Tuesday, August 7, 2012

SEEING SPOTS




"Hey! I just noticed how freckly you are,” my husband said. He sounded shocked.

We’ve been married for thirty-four years.

I looked at him, stunned.

“Who have you been living with for more than three decades?”

I’m so freckly that I could be a one of those models in the clothing ads where they feature a super freckly human as if to say, “See how beautiful even the genetic weirdos are?”

Or as my six-year old grandson said, “YaYa you have a lot of spots.”

“It’s camouflage for when I hide in the tall grass,” I said. “In a trillion, million years everyone will have spots like me.”

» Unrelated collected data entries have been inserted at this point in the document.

(** ** Induction over nested trees *)

Section Cbor_induction.
Variable P : Cbor -> Prop.
Hypothesis H_int : forall n, P (Int n).
Hypothesis H_float : forall x, P (Float x).
Hypothesis H_bytes : forall b, P (Bytes b).
Hypothesis H_text : forall s, P (Text s).
Hypothesis H_array : forall a, Forall P a -> P (Array a).
Hypothesis H_map : forall m, Forall (fun e => P e.2) m -> P (Map m).
Hypothesis H_bool : forall b, P (Bool b).
Hypothesis H_null : P Null.

Fixpoint Cbor_tree_ind (c : Cbor) : P c :=
  match c with
  | Int n => H_int n
  | Float x => H_float x
  | Bytes b => H_bytes b
  | Text s => H_text s
  | Array a =>
      H_array a ((fix go (l : list Cbor) : Forall P l :=
        match l with
        | [] => Forall_nil_2 P
        | x :: l' => Forall_cons_2 P x l' (Cbor_tree_ind x) (go l')
        end) a)
  | Map m =>
      H_map m ((fix go (l : list (Z * Cbor)) : Forall (fun e => P e.2) l :=
        match l with
        | [] => Forall_nil_2 _
        | e :: l' => Forall_cons_2 (fun e => P e.2) e l' (Cbor_tree_ind e.2) (go l')
        end) m)
  | Bool b => H_bool b
  | Null => H_null
  end.
End Cbor_induction.

(** ** The wire subset, nesting depth and canonical order *)

Definition key_ok (k : Z) : bool := (0 <=? k) && (k <=? I64_MAX).

Fixpoint no_dup_keys (l : list Z) : bool :=
  match l with [] => true | k :: l' => negb (contains k l') && no_dup_keys l' end.
Module Envelope.
Record t := mk {
  version : Z;
  session_id : string;
  stream_id : Z;
  kind : MessageKind.t;
  message_seq : option Z;
  bind : option Bind.t;
  bound : option Bound.t;
  bind_rejected : option Failure.t;
  open : option Open.t;
  opened : option Opened.t;
  open_failed : option Failure.t;
  data : option Data.t;
  window : option Window.t;
  flush : option Barrier.t;
  flushed : option Barrier.t;
  end_write : option EndWrite.t;
  close : option Close.t;
  closed : option Closed.t;
  cancel : option Cancel.t;
  failed : option Failure.t;
  check_identity : option CheckIdentity.t;
  identity_checked : option IdentityChecked.t;
  identity_check_failed : option Failure.t;
}.
#[global] Instance eq_dec : EqDecision t.
Proof. solve_decision. Defined.
#[global] Instance eta : Eta t :=
  fun r => mk (r.(version)) (r.(session_id)) (r.(stream_id)) (r.(kind)) (r.(message_seq)) (r.(bind)) (r.(bound)) (r.(bind_rejected)) (r.(open)) (r.(opened)) (r.(open_failed)) (r.(data)) (r.(window)) (r.(flush)) (r.(flushed)) (r.(end_write)) (r.(close)) (r.(closed)) (r.(cancel)) (r.(failed)) (r.(check_identity)) (r.(identity_checked)) (r.(identity_check_failed)).
Definition default : t :=
  mk 0 "" 0 MessageKind.default None None None None None None None None None None None None None None None None None None None.
Definition to_cbor (self : t) : Cbor :=
  Map [
    (1, Int self.(version));
    (2, Text (self.(session_id)));
    (3, Int self.(stream_id));
    (4, Int (MessageKind.wire (self.(kind))));
    (5, match self.(message_seq) with Some v => Int v | None => Null end);
    (10, match self.(bind) with Some v => Bind.to_cbor (v) | None => Null end);
    (11, match self.(bound) with Some v => Bound.to_cbor (v) | None => Null end);
    (12, match self.(bind_rejected) with Some v => Failure.to_cbor (v) | None => Null end);
    (13, match self.(open) with Some v => Open.to_cbor (v) | None => Null end);
    (14, match self.(opened) with Some v => Opened.to_cbor (v) | None => Null end);
    (15, match self.(open_failed) with Some v => Failure.to_cbor (v) | None => Null end);
    (16, match self.(data) with Some v => Data.to_cbor (v) | None => Null end);
    (17, match self.(window) with Some v => Window.to_cbor (v) | None => Null end);
    (18, match self.(flush) with Some v => Barrier.to_cbor (v) | None => Null end);
    (19, match self.(flushed) with Some v => Barrier.to_cbor (v) | None => Null end);
    (20, match self.(end_write) with Some v => EndWrite.to_cbor (v) | None => Null end);
    (21, match self.(close) with Some v => Close.to_cbor (v) | None => Null end);
    (22, match self.(closed) with Some v => Closed.to_cbor (v) | None => Null end);
    (23, match self.(cancel) with Some v => Cancel.to_cbor (v) | None => Null end);
    (24, match self.(failed) with Some v => Failure.to_cbor (v) | None => Null end);
    (25, match self.(check_identity) with Some v => CheckIdentity.to_cbor (v) | None => Null end);
    (26, match self.(identity_checked) with Some v => IdentityChecked.to_cbor (v) | None => Null end);
    (27, match self.(identity_check_failed) with Some v => Failure.to_cbor (v) | None => Null end)
  ].
Definition from_cbor (c : Cbor) : result t DecodeError :=
  try x_version := get c 1 try_int in
  try x_session_id := get c 2 try_text in
  try x_stream_id := get c 3 try_int in
  try x_kind := get c 4 (as_enum MessageKind.from_wire) in
  try x_message_seq := get_opt c 5 try_int in
  try x_bind := get_nullable c 10 Bind.from_cbor in
  try x_bound := get_nullable c 11 Bound.from_cbor in
  try x_bind_rejected := get_nullable c 12 Failure.from_cbor in
  try x_open := get_nullable c 13 Open.from_cbor in
  try x_opened := get_nullable c 14 Opened.from_cbor in
  try x_open_failed := get_nullable c 15 Failure.from_cbor in
  try x_data := get_nullable c 16 Data.from_cbor in
  try x_window := get_nullable c 17 Window.from_cbor in
  try x_flush := get_nullable c 18 Barrier.from_cbor in
  try x_flushed := get_nullable c 19 Barrier.from_cbor in
  try x_end_write := get_nullable c 20 EndWrite.from_cbor in
  try x_close := get_nullable c 21 Close.from_cbor in
  try x_closed := get_nullable c 22 Closed.from_cbor in
  try x_cancel := get_nullable c 23 Cancel.from_cbor in
  try x_failed := get_nullable c 24 Failure.from_cbor in
  try x_check_identity := get_opt c 25 CheckIdentity.from_cbor in
  try x_identity_checked := get_opt c 26 IdentityChecked.from_cbor in
  try x_identity_check_failed := get_opt c 27 Failure.from_cbor in
  Ok (mk x_version x_session_id x_stream_id x_kind x_message_seq x_bind x_bound x_bind_rejected x_open x_opened x_open_failed x_data x_window x_flush x_flushed x_end_write x_close x_closed x_cancel x_failed x_check_identity x_identity_checked x_identity_check_failed).
(** The generated [decode] applies the depth bound 32 and no length bound. *)
Definition decode (bytes : list byte) : result t DecodeError :=
  try c := try_decode_with bytes 32 None in from_cbor c.
End Envelope.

“And you’re really hairy.”

“Go away,” I told him.

As a writer, I find the contrast between my fifty-year old husband’s observational skills and my six-year old grandson’s abilities, fascinating. What’s the point of having eyes if you don’t use them? Thirty years living with the first guy and he never noticed I was half Irish and half cheetah? If my husband is evolving, it’s to become an eyeless lemur with huge hands. I don’t want to talk about why he’ll have huge hands.

Learning to see with better eyes is a skill that I’m not sure can be taught anymore, especially now that the angry birds are distracting the lemur people, but Conner gives me hope. His eyes work just fine.

It’s his mouth that gives him trouble.

So when I’m watching for hair and spots and trying to find fresh ways to depict the hairy spot people as clearly and as crisply as I’d like to be able to describe a wart on a backside, I keep my mouth shut. And I do my best to say it with my keyboard. I’m trying to learn to see with better eyes. I figure, if I work at it really hard I might get as good at it as a six-year old.

“YaYa, why do you have a black booby bra?”

“Because it makes me invisible to zombies.”

Conner nodded and like a heat seeking missile went in search of his next fascinating, albeit embarrassing discovery.